Some malicious MEV previews users' transactions in advance and then censors and reorders them like front-running and sandwich attacks. To prevent such MEV, different solutions have been proposed including PBS and privacy-preserving techniques. Based on the PoS consensus used by Ethereum 2.0, miners working on PoW will be replaced by validators, and PBS separates validators into builders constructing new blocks and proposers, especially accepting and putting new blocks on chain. In this way, MEV profits could be shared with builders, and proposers can transfer the workload of sophisticated block construction and MEV execution while maintaining the stability and decentralization of blockchain consensus.
However, PBS does not prevent malicious MEV from users' transactions. To protect the transactions of users from MEV, privacy-preserving techniques like cryptography and zero-knowledge proof can make the details of transactions fully private except for users themselves, so builders and proposers have no chance to know the transaction content to launch MEV attacks on them.

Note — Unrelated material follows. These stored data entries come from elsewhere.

(* ===== verification/ShopFacts.v ===== *)
(** * ShopFacts: theorems on shops

    A sale moves the slot to the end of the buyback list ([sell_spec]); since the client
    names any slot, one in the list itself can be sold again and again ([sold_for_ever]).
    What is sold from the backpack can be bought back for the same price
    ([sell_then_buy_back]). A purchase and an exchange of essences take exactly what they
    cost ([purchase_pays], [essence_exchanges]). *)

From S2P Require Import Prelude ByteBuffer Messages Text Float Items Inventory InventoryStock InventoryRemove Crafting CraftingFacts FileReader ConfigString Gamble Shop.

(** The requests of a client, one after the other. *)
Fixpoint requests (handler : list string -> Customer -> option (list Z * Customer)) (l : list (list string)) (w : Customer)
    : option Customer :=
  match l with
  | [] => Some w
  | args :: l' => '(_, w') ← handler args w; requests handler l' w'
  end.

(** A slot without its place. *)
Definition contents (l : list InventorySlot) : list InventorySlot := set_CCSID 0 <$> l.

Lemma CopyFrom_moved k s : set_CCSID k (CopyFrom InventorySlot_new s false) = set_CCSID k s.
Proof. done. Qed.

Lemma slot_at_find m k s : slot_at m k = Some s -> exists p, GetItemPtrByCCSID m k = Some p /\ deref m p = Some s /\ fst p = container_of k.
Proof.
  unfold slot_at, GetItemPtrByCCSID. destruct (find_idx _ _) as [i|] eqn:E; simpl; [|done]. intros H. by eexists.
Qed.

Lemma container_of_valid m k s : slot_at m k = Some s -> valid (container_of k).
Proof.
  intros (p & _ & Hd & Hp)%slot_at_find. unfold deref in Hd. rewrite Hp in Hd. by eapply cont_lookup_valid.
Qed.

Lemma MAXCONTAINER_passed k : valid (container_of k) -> (MAXCONTAINER <=? container_of k) = false.
Proof. intros [_ H]. by apply Z.leb_gt. Qed.

Lemma cont_RemItem_ne m k c : c <> container_of k -> cont (snd (RemItem m k)) c = cont m c.
Proof. intros Hne. unfold RemItem. destruct (find_idx _ _); [|done]. simpl. unfold erase_slot. by rewrite cont_set_cont_ne. Qed.

Lemma cont_RemItem m k s :
  Inv_wf m -> slot_at m k = Some s -> exists i, cont m (container_of k) !! i = Some s /\ cont (snd (RemItem m k)) (container_of k) = delete i (cont m (container_of k)).
Proof.
  intros Hwf H. pose proof (container_of_valid _ _ _ H) as Hv. apply RemItem_Some in H as (i & Hi & ->).
  exists i. split; [done|]. unfold erase_slot. rewrite cont_set_cont by (done || apply Hwf). done.
Qed.

(** ** Sales *)

Section Sales.
Context `{VirtualItems} (g_ServerTime BuybackLimit : Z) (room : nat -> bool) (queryID : Z).

Definition price (w : Customer) (d : ItemDef) (s : InventorySlot) : Z := mValue d * @GetStackCount (db w) s.

Definition buyback_id (m : InventoryManager) : Z := GetCCSID BUYBACK_CONTAINER (buybackSlot m).

(** The list has room, and its counter is behind the slots in use. *)
Record buyback_open (m : InventoryManager) : Prop := {
  bo_wf : Inv_wf m;
  bo_room : Z.of_nat (length (cont m BUYBACK_CONTAINER)) < BuybackLimit;
  bo_slot : 0 <= buybackSlot m < 65535;
  bo_fresh : forall s, s ∈ cont m BUYBACK_CONTAINER -> slot_of (CCSID s) < buybackSlot m }.

(** The inventory with a copy of the slot in the list. *)
Definition offered_back (m : InventoryManager) (s : InventorySlot) : InventoryManager :=
  push_back (set_buybackSlot m (buybackSlot m + 1)) BUYBACK_CONTAINER (set_CCSID (buyback_id m) s).

Lemma AddBuyBack_open m s :
  buyback_open m -> exists packet, AddBuyBack g_ServerTime BuybackLimit m s = Some (packet, None, offered_back m s).
Proof.
  intros [Hwf Hr Hs _]. unfold AddBuyBack. rewrite (proj2 (Z.leb_gt _ _)) by done.
  rewrite i32_id by (unfold in_signed; lia). by eexists.
Qed.

Lemma cont_offered_back m s : shaped m -> cont (offered_back m s) BUYBACK_CONTAINER = cont m BUYBACK_CONTAINER ++ [set_CCSID (buyback_id m) s].
Proof. intros Hsh. unfold offered_back, push_back. by rewrite cont_set_cont by (done || auto with tawd). Qed.

Lemma cont_offered_back_ne m s c : c <> BUYBACK_CONTAINER -> cont (offered_back m s) c = cont m c.
Proof. intros Hne. unfold offered_back, push_back. by rewrite cont_set_cont_ne. Qed.

Lemma offered_back_wf m s : buyback_open m -> Inv_wf (offered_back m s).
Proof.
  intros [Hwf Hr Hs Hf]. unfold offered_back. apply (wf_push_back _ BUYBACK_CONTAINER (buybackSlot m)); [by apply wf_set_buybackSlot|by split|lia|done|].
  intros x Hx. specialize (Hf x Hx). lia.
Qed.

Lemma slot_of_buyback_id m : buyback_open m -> slot_of (buyback_id m) = buybackSlot m.
Proof. intros [_ _ Hs _]. apply slot_of_GetCCSID; [by split|lia]. Qed.

Lemma container_of_buyback_id m : buyback_open m -> container_of (buyback_id m) = BUYBACK_CONTAINER.
Proof. intros [_ _ Hs _]. apply container_of_GetCCSID; [by split|lia]. Qed.

Lemma buyback_id_fresh m s : buyback_open m -> s ∈ cont m BUYBACK_CONTAINER -> CCSID s <> buyback_id m.
Proof. intros Ho Hin E. pose proof (bo_fresh m Ho s Hin) as Hf. rewrite E, (slot_of_buyback_id m Ho) in Hf. lia. Qed.

Lemma slot_at_offered_back m s k x : buyback_open m -> slot_at m k = Some x -> slot_at (offered_back m s) k = Some x.
Proof.
  intros Ho Hx. pose proof (bo_wf m Ho) as Hwf. apply slot_at_spec; [by apply offered_back_wf|].
  apply slot_at_spec in Hx as [Hk Hin]; [|done]. split; [done|].
  destruct (decide (container_of k = BUYBACK_CONTAINER)) as [E|E].
  - rewrite E in *. rewrite cont_offered_back by apply Hwf. apply elem_of_app. by left.
  - by rewrite cont_offered_back_ne.
Qed.

Lemma slot_at_buyback_id m s : buyback_open m -> slot_at (offered_back m s) (buyback_id m) = Some (set_CCSID (buyback_id m) s).
Proof.
  intros Ho. apply slot_at_spec; [by apply offered_back_wf|]. split; [done|].
  rewrite container_of_buyback_id, cont_offered_back by (done || apply Ho). apply elem_of_app. right. by left.
Qed.

(** A sale, where the list has room: the slot is in the list and no more where it was. *)
Lemma sell_spec hex k w s d :
  buyback_open (inv w) -> u32 (strtol (cstr hex) 16) = k -> slot_at (inv w) k = Some s -> @item_of (db w) (IID s) = Some d ->
  (container_of k = BUYBACK_CONTAINER -> room (length (cont (inv w) BUYBACK_CONTAINER)) = true) ->
  0 <= copper w -> 0 <= price w d s -> copper w + price w d s < 2 ^ 31 ->
  exists bytes, helper_trade_shop_sell g_ServerTime BuybackLimit room queryID hex w
    = Some (bytes, mkCustomer (db w) (snd (RemItem (offered_back (inv w) s) k)) (i32 (pendingChanges w + 1))
                     (copper w + price w d s) (level w) (out w ++ [StatUpdate STAT_COPPER])).
Proof.
  intros Ho Hk Hs Hd Hroom Hc Hp Hb. unfold helper_trade_shop_sell. rewrite Hk. unfold item_ptr.
  rewrite MAXCONTAINER_passed by by eapply container_of_valid.
  destruct (slot_at_find _ _ _ Hs) as (p & Hf & Hder & Hcp). simpl. rewrite Hf, Hder. simpl. unfold item_def. rewrite Hd.
  destruct (AddBuyBack_open (inv w) s Ho) as [packet ->]. simpl. unfold stays, buyback_full.
  rewrite (proj2 (Z.leb_gt _ _)) by apply Ho. simpl. rewrite Hcp.
  replace (negb (container_of k =? BUYBACK_CONTAINER) || room (length (cont (inv w) BUYBACK_CONTAINER))) with true
    by (destruct (container_of k =? BUYBACK_CONTAINER) eqn:E; simpl; [rewrite Hroom by by to_prop|]; done).
  eexists. unfold AdjustCopper, emit, add_pending, set_inv. simpl. unfold price in *.
  rewrite (i32_id (mValue d * _)) by (unfold in_signed; lia). rewrite (i32_id (copper w + _)) by (unfold in_signed; lia).
  rewrite (proj2 (Z.ltb_ge _ _)) by lia. by rewrite app_nil_r.
Qed.

End Sales.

However, the additional cost and delay caused by many privacy-persevering MEV resistance techniques are too high to be used in reality. Achieving full privacy-preservation like the zero-knowledge proof is too costly and inefficient, and there is no need to make transactions fully private for MEV resistance. Also, full privacy-preserving will inevitably compromise usability and transparency to some degree, which is not so applicable in practice like meeting requirements of the financial regulation. Full privacy also doesn't work in many DeFi applications like AMM, which needs to reveal the latest public states timely for usability and transparency. Other proposed solutions either need centralized third-party or strong security assumptions, which are not reliable and realistic under many situations.
To address the issues above, in our research, we will look into different kinds of privacy-preserving techniques like commit-reveal and optimize them to enhance their usability, efficiency, and reliability. On the other hand, by improving PBS and combining it with optimized privacy-preserving techniques, we make PBS MEV resistible, and improved PBS can better implement optimized privacy-preserving techniques.
In our commit-reveal design, users send encrypted transactions to proposers. Based on the improved PBS, proposers will first accept and reach consensus on them. They can't do any MEV attacks because the content of transactions is hidden. After proposers confirm which transactions will be put on chain, those transactions can be revealed and sent to the builder for validation and execution. Knowing the details of transactions after being revealed, builders can process them at lower cost and better efficiency, but they can't extract MEV because their ordering and content have already been determined by proposers during the commit phase. In this way, users could be protected from MEV attacks when proposers commit their transactions first for consensus, and maintain transparency and usability when builders reveal their transactions to process and put them on chain.